Эра революционного восторга прошла, и теперь уже требовался не Маяковский, а тот, кто мог бы отражать, в ритме марша, совершенно другую, ужасно-прекрасную, но при этом совершенно не человеческую поэтику Социальной машины. Ушли певцы сложной любви мужчины и женщины, застрелились революционные крикуны, и на их место пришли бесцветные создатели речей о беззаветной любви народа к его Партии. Хоть и скучен текст этих речей, да велики они по силе: ведь говорит уже не человек, а новый Бог, Машина.
Итак, в развитии идеологии приходит момент, когда она захватывает власть, и этот момент обещает, что никакая вера, никакой персональный поиск правды и пути уже не нужен: идеология знает и покажет все, и от члена коллектива (слово «человек» как раз только что умерло) требуется лишь слепое повиновение.
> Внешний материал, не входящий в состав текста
(** * The documentation synchronisation script of next.js-docs

    A shallow embedding of the content synchronisation script (the third
    document of [astro.config.mjs]): the name normalisation [stripPrefix],
    the recursive renamer [renameAll] and the linear pipeline around them
    (cache reset, three [git] invocations, rename, destination reset, copy).

    Strings are [string] (a list of 8-bit code units); the regular
    expression [/^\d+-/] only inspects ASCII code units, so the byte view
    and JavaScript's UTF-16 view agree on everything the script looks at.

    The file system is a tree of regular files and directories with POSIX
    semantics for [path.join] and [rename]; what [git] does is a parameter
    of the script.  Console output, permissions and symbolic links are not
    modelled. *)

From Stdlib Require Import Strings.String Strings.Ascii Lists.List Bool.Bool.
From Stdlib Require Import Arith.PeanoNat NArith.NArith ZArith.ZArith micromega.Lia.
Import ListNotations.
Local Open Scope list_scope.
Local Open Scope string_scope.

(** ** A small backtracking matcher for the regular expressions in use *)

Module Regex.

(** One-character matchers: [\d], a literal character, and [.]. *)
Inductive atom : Type :=
| Digit
| Lit (c : ascii)
| Dot.

(** A pattern is a sequence of pieces, each an atom or a greedy [atom+]. *)
Inductive piece : Type :=
| One (a : atom)
| Plus (a : atom).

(** [\d] without the [u] flag: the ten ASCII digits, code units 48 to 57. *)
Definition is_digit (c : ascii) : bool :=
  (48 <=? N_of_ascii c)%N && (N_of_ascii c <=? 57)%N.

(** [.] matches every code unit but the line terminators LF and CR (the two
    other ECMAScript line terminators, U+2028 and U+2029, are not single
    units of this alphabet). *)
Definition is_line_terminator (c : ascii) : bool :=
  (N_of_ascii c =? 10)%N || (N_of_ascii c =? 13)%N.

Definition atom_matches (a : atom) (c : ascii) : bool :=
  match a with
  | Digit => is_digit c
  | Lit d => Ascii.eqb c d
  | Dot => negb (is_line_terminator c)
  end.

(** Greedy [a+] followed by the continuation [k]: take one character, then
    prefer taking more, and fall back to the continuation on failure. *)
Fixpoint match_plus {R : Type} (a : atom) (k : string -> option R)
    (s : string) : option R :=
  match s with
  | EmptyString => None
  | String c s' =>
      if atom_matches a c then
        match match_plus a k s' with
        | Some r => Some r
        | None => k s'
        end
      else None
  end.

(** Match the pieces at the head of [s], then hand the rest of the input to
    the continuation. *)
Fixpoint match_pieces {R : Type} (re : list piece) (k : string -> option R)
    (s : string) : option R :=
  match re with
  | [] => k s
  | One a :: re' =>
      match s with
      | EmptyString => None
      | String c s' => if atom_matches a c then match_pieces re' k s' else None
      end
  | Plus a :: re' => match_plus a (match_pieces re' k) s
  end.

(** A pattern anchored with [^] (no [m] flag) can only match at index 0;
    [exec_at_start] returns the input that follows the match. *)
Definition exec_at_start (re : list piece) (s : string) : option string :=
  match_pieces re (fun rest => Some rest) s.

(** [s.replace(/^re/, replacement)] for a replacement without [$] patterns:
    the matched prefix is replaced, a string without a match is returned
    as it is. *)
Definition replace_at_start (re : list piece) (replacement s : string) : string :=
  match exec_at_start re s with
  | Some rest => replacement ++ rest
  | None => s
  end.

End Regex.

Import Regex.

(** ** Name normalisation *)

(** The regular expression literal [/^\d+-/] of [stripPrefix]. *)
Definition numeric_prefix : list piece := [Plus Digit; One (Lit "-")].

(** [function stripPrefix(name) { return name.replace(/^\d+-/, ""); }] *)
Definition stripPrefix (name : string) : string :=
  replace_at_start numeric_prefix "" name.

(** The pattern [^[0-9]+-(.+)$] of the specification's testable properties,
    read with the same matcher: the result is the captured group [\1].  The
    group runs to the end of the input ([$] without the [m] flag), so it is
    the input that follows the hyphen, provided [.+] matches all of it. *)
Definition numbered_name_capture (f : string) : option string :=
  match_pieces [Plus Digit; One (Lit "-")]
    (fun group =>
       match_pieces [Plus Dot]
         (fun rest => match rest with EmptyString => Some group | _ => None end)
         group)
    f.

Fixpoint no_line_terminator (s : string) : bool :=
  match s with
  | EmptyString => true
  | String c s' => negb (is_line_terminator c) && no_line_terminator s'
  end.

(** Plain-language reading of "the name begins with one or more ASCII digits
    immediately followed by a hyphen". *)
Fixpoint all_digits (s : string) : bool :=
  match s with
  | EmptyString => true
  | String c s' => is_digit c && all_digits s'
  end.

Definition begins_with_numeric_prefix (name : string) : Prop :=
  exists ds rest,
    ds <> "" /\ all_digits ds = true /\ name = ds ++ "-" ++ rest.

(** [t] is a suffix of [s]. *)
Definition is_suffix (t s : string) : Prop := exists p, s = p ++ t.

(** The same test as a boolean: skip the digit run, then look for the hyphen. *)
Fixpoint after_digits (s : string) : option string :=
  match s with
  | EmptyString => None
  | String c s' =>
      if is_digit c then after_digits s'
      else if Ascii.eqb c "-" then Some s' else None
  end.

Definition numeric_prefix_rest (name : string) : option string :=
  match name with
  | EmptyString => None
  | String c s' => if is_digit c then after_digits s' else None
  end.

Definition has_numeric_prefix (name : string) : bool :=
  match numeric_prefix_rest name with Some _ => true | None => false end.

(** ** Paths

    A path is the list of its segments below the root; the script only
    builds absolute paths, from [__dirname].  [path_join] is POSIX
    [path.join(base, rel)] for a normalised absolute [base]: the relative
    part is split at the slashes and normalised segment by segment. *)

Definition path : Type := list string.

Fixpoint split_slash (s : string) : list string :=
  match s with
  | EmptyString => [EmptyString]
  | String c s' =>
      if Ascii.eqb c "/" then EmptyString :: split_slash s'
      else
        match split_slash s' with
        | [] => [String c EmptyString]
        | seg :: segs => String c seg :: segs
        end
  end.

Definition path_step (p : path) (seg : string) : path :=
  if String.eqb seg "" then p
  else if String.eqb seg "." then p
  else if String.eqb seg ".." then removelast p
  else (p ++ [seg])%list.

Definition path_join (base : path) (rel : string) : path :=
  fold_left path_step (split_slash rel) base.

Definition path_eqb (p q : path) : bool :=
  if list_eq_dec string_dec p q then true else false.

Fixpoint is_prefix (p q : path) : bool :=
  match p, q with
  | [], _ => true
  | s :: p', t :: q' => String.eqb s t && is_prefix p' q'
  | _ :: _, [] => false
  end.

(** The path as the string handed to [git clone]. *)
Fixpoint render (p : path) : string :=
  match p with
  | [] => ""
  | s :: p' => "/" ++ s ++ render p'
  end.

(** A name as [readdir] can return it, and for which [path_join] appends
    one segment: not empty, not [.] or [..], and without a slash. *)
Fixpoint has_slash (s : string) : bool :=
  match s with
  | EmptyString => false
  | String c s' => Ascii.eqb c "/" || has_slash s'
  end.

Definition proper_name (s : string) : bool :=
  negb (String.eqb s "") && negb (String.eqb s ".")
  && negb (String.eqb s "..") && negb (has_slash s).

(** ** The file system

    Regular files and directories (no symbolic links, no permissions); a
    directory keeps its entries in the order [readdir] lists them. *)

Unset Elimination Schemes.
Inductive node : Type :=
| File (content : string)
| Dir (entries : list (string * node)).
Set Elimination Schemes.

Definition is_dir (n : node) : bool :=
  match n with Dir _ => true | File _ => false end.

Section Entries.
Variable A : Type.

Fixpoint assoc (k : string) (es : list (string * A)) : option A :=
  match es with
  | [] => None
  | (k', v) :: es' => if String.eqb k' k then Some v else assoc k es'
  end.

Definition remove_entry (k : string) (es : list (string * A)) : list (string * A) :=
  filter (fun e => negb (String.eqb (fst e) k)) es.

(** Replace the entry in place, or add it after the others. *)
Fixpoint set_entry (k : string) (v : A) (es : list (string * A)) : list (string * A) :=
  match es with
  | [] => [(k, v)]
  | (k', v') :: es' =>
      if String.eqb k' k then (k, v) :: es' else (k', v') :: set_entry k v es'
  end.
End Entries.

Arguments assoc {A} k es.
Arguments remove_entry {A} k es.
Arguments set_entry {A} k v es.

Fixpoint lookup (p : path) (n : node) : option node :=
  match p with
  | [] => Some n
  | s :: p' =>
      match n with
      | Dir es =>
          match assoc s es with
          | Some c => lookup p' c
          | None => None
          end
      | File _ => None
      end
  end.

(** Remove the node at [p], with all below it; nothing happens when there
    is none (and the root stays). *)
Fixpoint remove (p : path) (n : node) : node :=
  match p, n with
  | [], _ => n
  | _, File _ => n
  | [s], Dir es => Dir (remove_entry s es)
  | s :: p', Dir es =>
      match assoc s es with
      | Some c => Dir (set_entry s (remove p' c) es)
      | None => n
      end
  end.

(** Put [new] at [p], over what is there; the parent must be a directory. *)
Fixpoint put (p : path) (new : node) (n : node) : option node :=
  match p, n with
  | [], _ => None
  | _, File _ => None
  | [s], Dir es => Some (Dir (set_entry s new es))
  | s :: p', Dir es =>
      match assoc s es with
      | Some c =>
          match put p' new c with
          | Some c' => Some (Dir (set_entry s c' es))
          | None => None
          end
      | None => None
      end
  end.

(** A chain of fresh directories, and [mkdir -p]. *)
Fixpoint fresh_dirs (p : path) : node :=
  match p with
  | [] => Dir []
  | s :: p' => Dir [(s, fresh_dirs p')]
  end.

Fixpoint mkdir_p (p : path) (n : node) : option node :=
  match n with
  | File _ => None
  | Dir es =>
      match p with
      | [] => Some n
      | s :: p' =>
          match assoc s es with
          | Some c =>
              match mkdir_p p' c with
              | Some c' => Some (Dir (set_entry s c' es))
              | None => None
              end
          | None => Some (Dir (set_entry s (fresh_dirs p') es))
          end
      end
  end.

(** Recursive copy of [src] over [dst] ([None]: nothing there yet) with
    [force: true] and [errorOnExist: false]: files are overwritten,
    directories are merged, a file does not replace a directory nor a
    directory a file. *)
Fixpoint cp_onto (src : node) (dst : option node) : option node :=
  match src with
  | File c =>
      match dst with
      | Some (Dir _) => None
      | _ => Some (File c)
      end
  | Dir ses =>
      match dst with
      | Some (File _) => None
      | _ =>
          let des := match dst with Some (Dir des) => des | _ => [] end in
          option_map Dir
            ((fix copy_entries (ses : list (string * node))
                  (des : list (string * node)) : option (list (string * node)) :=
                match ses with
                | [] => Some des
                | (k, c) :: ses' =>
                    match cp_onto c (assoc k des) with
                    | Some c' => copy_entries ses' (set_entry k c' des)
                    | None => None
                    end
                end) ses des)
      end
  end.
Умение слепо повиноваться идеологии достигается только в результате тяжелой работы над собой, только при условии, что член коллектива окажет громадную помощь своему Социальному Я в деле максимально возможного уничтожения своего Индивидуального Я.
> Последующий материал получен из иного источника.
(** * aumai-alignment: the dataset registry and the evaluation runner

    A shallow embedding of [aumai_alignment/core.py] and of the three
    pydantic models of [aumai_alignment/models.py].

    Modelling conventions.
    - A Python [str] is a [string] whose characters are read as the code
      points 0..255; [lower] and [strip] follow [str.lower] and [str.strip]
      on that range.
    - A Python [float] is a [PyFloat.t]: a finite value, given by the
      rational it denotes (the two zeros are one value), an infinity or NaN.
      Comparisons are those of the floats; [+], [/], [round] and [sum] round
      to the nearest binary64 value, ties to even.  [sum] is the compensated
      summation of CPython 3.12 and later; [sum_plain] is the summation of
      the versions before, and [evaluate_with] takes the built-ins as an
      argument.  [float(n)] raises for an int with no finite nearest value.
      A float field that its model
      validates into a bounded range ([quality_score], [rating], [score])
      holds a finite value and is kept as a [Q].  A Python [int] is a [Z].
    - A raised exception is a value of [error]; a method that can raise
      returns a [result].  A method of a stateful object takes the state and
      returns the outcome together with the state it leaves behind.
    - [datetime.now] is an argument of [evaluate].
    - A dict whose iteration order reaches a caller ([_listings]) is an
      association list in insertion order; the other dicts are [gmap]s. *)

From Stdlib Require Import ZArith QArith Qround Qabs Qpower Lqa Lia Bool List.
From Stdlib Require Import Ascii String.
From Stdlib Require Import Sorting.Sorted Sorting.Permutation.
From stdpp Require Import base option gmap strings.

Import ListNotations.
Local Open Scope bool_scope.
Local Open Scope string_scope.

(** ** Exceptions *)

Inductive error : Type :=
  | DatasetNotFoundError (dataset_id : string)   (* core.py, a KeyError *)
  | ValidationError (field : string)             (* pydantic: a Field bound is violated *)
  | ReError                                      (* re.error *)
  | OverflowError.                               (* float(n) for an int too large *)

Inductive result (A : Type) : Type :=
  | Ok (a : A)
  | Err (e : error).
Arguments Ok {A} a.
Arguments Err {A} e.


(** ** Python strings *)

Module PyStr.

(** [str.isspace] on the code points below 256. *)
Definition isspace (c : ascii) : bool :=
  let n := N_of_ascii c in
  (((9 <=? n) && (n <=? 13)) || ((28 <=? n) && (n <=? 32))
   || (n =? 133) || (n =? 160))%N.

(** [str.lower] on one code point below 256: A-Z, and the Latin-1 capitals
    U+00C0..U+00DE except the multiplication sign U+00D7. *)
Definition lower_char (c : ascii) : ascii :=
  let n := N_of_ascii c in
  if (((65 <=? n) && (n <=? 90))
      || ((192 <=? n) && (n <=? 222) && negb (n =? 215)))%N
  then ascii_of_N (n + 32) else c.

Fixpoint lower (s : string) : string :=
  match s with
  | EmptyString => EmptyString
  | String c s' => String (lower_char c) (lower s')
  end.

Fixpoint lstrip (s : string) : string :=
  match s with
  | EmptyString => EmptyString
  | String c s' => if isspace c then lstrip s' else s
  end.

Fixpoint rstrip (s : string) : string :=
  match s with
  | EmptyString => EmptyString
  | String c s' =>
      match rstrip s' with
      | EmptyString => if isspace c then EmptyString else String c EmptyString
      | r => String c r
      end
  end.

(** [s.strip()] *)
Definition strip (s : string) : string := rstrip (lstrip s).

(** [sep.join(parts)] *)
Definition join (sep : string) (parts : list string) : string :=
  String.concat sep parts.

(** Truth value of a string: [if s:] *)
Definition truthy (s : string) : bool :=
  match s with EmptyString => false | _ => true end.

(** [needle in hay]: literal substring containment. *)
Fixpoint contains (needle hay : string) : bool :=
  String.prefix needle hay
  || match hay with
     | EmptyString => false
     | String _ hay' => contains needle hay'
     end.

(** The same, as a proposition. *)
Definition Substring (needle hay : string) : Prop :=
  exists pre post, hay = (pre ++ needle ++ post)%string.

End PyStr.

(** ** The fragment of Python's [re] that [search] relies on

    [re.escape] is modelled in full.  Of the pattern language the model
    keeps literals, backslash escapes of non-alphanumeric characters, the
    wildcard [.] and the postfix [*]; a pattern using any other
    metacharacter is outside the fragment and [compile] answers [None]. *)

Module Re.

Inductive atom : Type :=
  | Lit (c : ascii)
  | AnyChar.

Inductive item : Type :=
  | Once (a : atom)
  | Star (a : atom).

Definition pattern : Type := list item.

Definition code_in (n : N) (codes : list N) : bool :=
  existsb (N.eqb n) codes.

(** [re._special_chars_map]: the bytes of
    [b'()[]{}?*+-|^$\\.&~# \t\n\r\v\f']. *)
Definition special_codes : list N :=
  [40; 41; 91; 93; 123; 125; 63; 42; 43; 45; 124; 94; 36; 92; 46; 38;
   126; 35; 32; 9; 10; 13; 11; 12]%N.

Definition is_special (c : ascii) : bool :=
  code_in (N_of_ascii c) special_codes.

(** [re.escape(s)] *)
Fixpoint escape (s : string) : string :=
  match s with
  | EmptyString => EmptyString
  | String c s' =>
      if is_special c then String "\"%char (String c (escape s'))
      else String c (escape s')
  end.

Definition is_alnum (c : ascii) : bool :=
  let n := N_of_ascii c in
  (((48 <=? n) && (n <=? 57)) || ((65 <=? n) && (n <=? 90))
   || ((97 <=? n) && (n <=? 122)))%N.

(** Metacharacters of the pattern language other than [.], [*] and the
    backslash: ( ) [ ] { } ? + | ^ $ *)
Definition meta_codes : list N :=
  [40; 41; 91; 93; 123; 125; 63; 43; 124; 94; 36]%N.

Inductive token : Type :=
  | TAtom (a : atom)
  | TStar
  | TOther.

Definition classify (c : ascii) : token :=
  let n := N_of_ascii c in
  if (n =? 46)%N then TAtom AnyChar
  else if (n =? 42)%N then TStar
  else if code_in n meta_codes then TOther
  else TAtom (Lit c).

Fixpoint tokens (s : string) : list token :=
  match s with
  | EmptyString => []
  | String c s' =>
      if (N_of_ascii c =? 92)%N then
        match s' with
        | EmptyString => [TOther]
        | String e s'' =>
            (if is_alnum e then TOther else TAtom (Lit e)) :: tokens s''
        end
      else classify c :: tokens s'
  end.

Fixpoint assemble (ts : list token) : option pattern :=
  match ts with
  | [] => Some []
  | TAtom a :: ts' =>
      match ts' with
      | TStar :: ts'' => cons (Star a) <$> assemble ts''
      | _ => cons (Once a) <$> assemble ts'
      end
  | _ => None
  end.

(** [re.compile(p)], on the fragment. *)
Definition compile (p : string) : option pattern := assemble (tokens p).

Definition atom_matches (a : atom) (c : ascii) : bool :=
  match a with
  | Lit x => Ascii.eqb x c
  | AnyChar => negb (N_of_ascii c =? 10)%N
  end.

(** Does the pattern match a prefix of [s]? *)
Fixpoint match_here (p : pattern) (s : string) : bool :=
  match p with
  | [] => true
  | Once a :: p' =>
      match s with
      | EmptyString => false
      | String c s' => atom_matches a c && match_here p' s'
      end
  | Star a :: p' =>
      (fix star (t : string) : bool :=
         match_here p' t
         || match t with
            | EmptyString => false
            | String c t' => atom_matches a c && star t'
            end) s
  end.

(** Does the pattern match at some offset of [s]? *)
Fixpoint search_at (p : pattern) (s : string) : bool :=
  match_here p s
  || match s with
     | EmptyString => false
     | String _ s' => search_at p s'
     end.

(** Truth value of [re.search(p, s)]. *)
Definition search (p s : string) : result bool :=
  match compile p with
  | Some r => Ok (search_at r s)
  | None => Err ReError
  end.

(** The pattern that matches [s] character by character. *)
Fixpoint literal (s : string) : pattern :=
  match s with
  | EmptyString => []
  | String c s' => Once (Lit c) :: literal s'
  end.

End Re.

(** ** Python floats *)

Module PyFloat.

(** Comparisons of finite values, given as rationals. *)
Definition leb (x y : Q) : bool := Qle_bool x y.
Definition ltb (x y : Q) : bool := negb (Qle_bool y x).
То Бухарин в Политбюро, то он расстрелян, то расклешенные джинсы, то узкие брючки. Главное — вовремя менять.
Кстати, о расстреле: мы видим, что самым лучшим пропагандистом идеологии является пуля, способная мгновенно перевести человека в идеологический октант и уже больше не беспокоиться о его полном подчинении. Вот почему массовое убийство людей — это любимое дело идеологов. Вот так и получается, что те, кто отказались подчиняться идеологии, довольно скоро встречают в лагере самых ярых сторонников идеологии или оказываются с ними у той же самой стенки. Только Сталин успел дворян и священников перестрелять, как к той же стенке уже вели Радека и других членов ЦК.
Идеология позволяет человеку вести себя так, как будто его душа никогда не существовала, так как у него теперь новая душа — Социальное Я. Это означает, что вера необходима только тогда, когда идеология впускается внутрь человеческой души, но сразу после этого любая вера, в том числе и в идеологию, становится лишь признаком плохой работы Социального Я человека и посему может быть поводом его социального отторжения или его полного выбраковывания в качестве детали Социальной Машины. Это позволяет сформулировать то, что я назову законом идеологического развития.
Для того, чтобы идеология использовалась правильно, объект ее влияния должен потерять всякое пристрастие к тем внешним формам, в которые эта идеология рядится сразу же после того, как она перестроит его существование из индивидуального в социальное. С этого момента человек должен принять фундамент всякой идеологии — горизонтальную ориентацию — как основу своего существования и должен бессознательно, механически, без всяких сомнений и внутренней борьбы, постоянно и неизменно действовать согласно горизонтальной ориентации и сиюсекундным формам, принимаемым данной идеологией во всех социально значимых ситуациях. Идеологии не нужно подчиняться или не подчиняться: идеологией нужно стать и быть.
Совершеннейший коммунист или фашист может с легкостью притворится демократом, но для такого «демократа» есть элементарный тест: настоящий демократ не может быть хамом. А так как именно хамство является основой сегодняшней политической жизни в России, очевидно что сегодняшняя «демократия» является просто идеологическим прикрытием, формой, которая может быть легко изменена.
Ленин, хоть он и жил когда-то, оказался вечно живым. Вечно живым бывает только камень: так что, оказывается, наш Ленин был камнем. А друг его Феликс был железным. Мораль: принимая идеологию, ты перестаешь быть живым человеком.
Это означает, что человек или имеет мораль и ведет себя соответственно моральным принципам, или не имеет морали, а всего лишь следует предписаниям о том, какое поведение сегодня, в данный момент, является идеологически правильным. Таким образом, идеологизированному человеку совершенно все равно, быть ли ему коммунистом, фашистом или прикрываться демократическими лозунгами.
С точки зрения исторической памяти России, памяти каждого россиянина, с точки зрения Индивидуального Я, дико встречать на улицах людей со свастикой. Но с точки зрения идеологической, это совершенно нормально. Теперь свастика, даже больше чем серп и молот, является идеальным идеологическим символом, потому что именно свастика, как ничто другое, идеально демонстрирует полную потерю русским народом исторической памяти.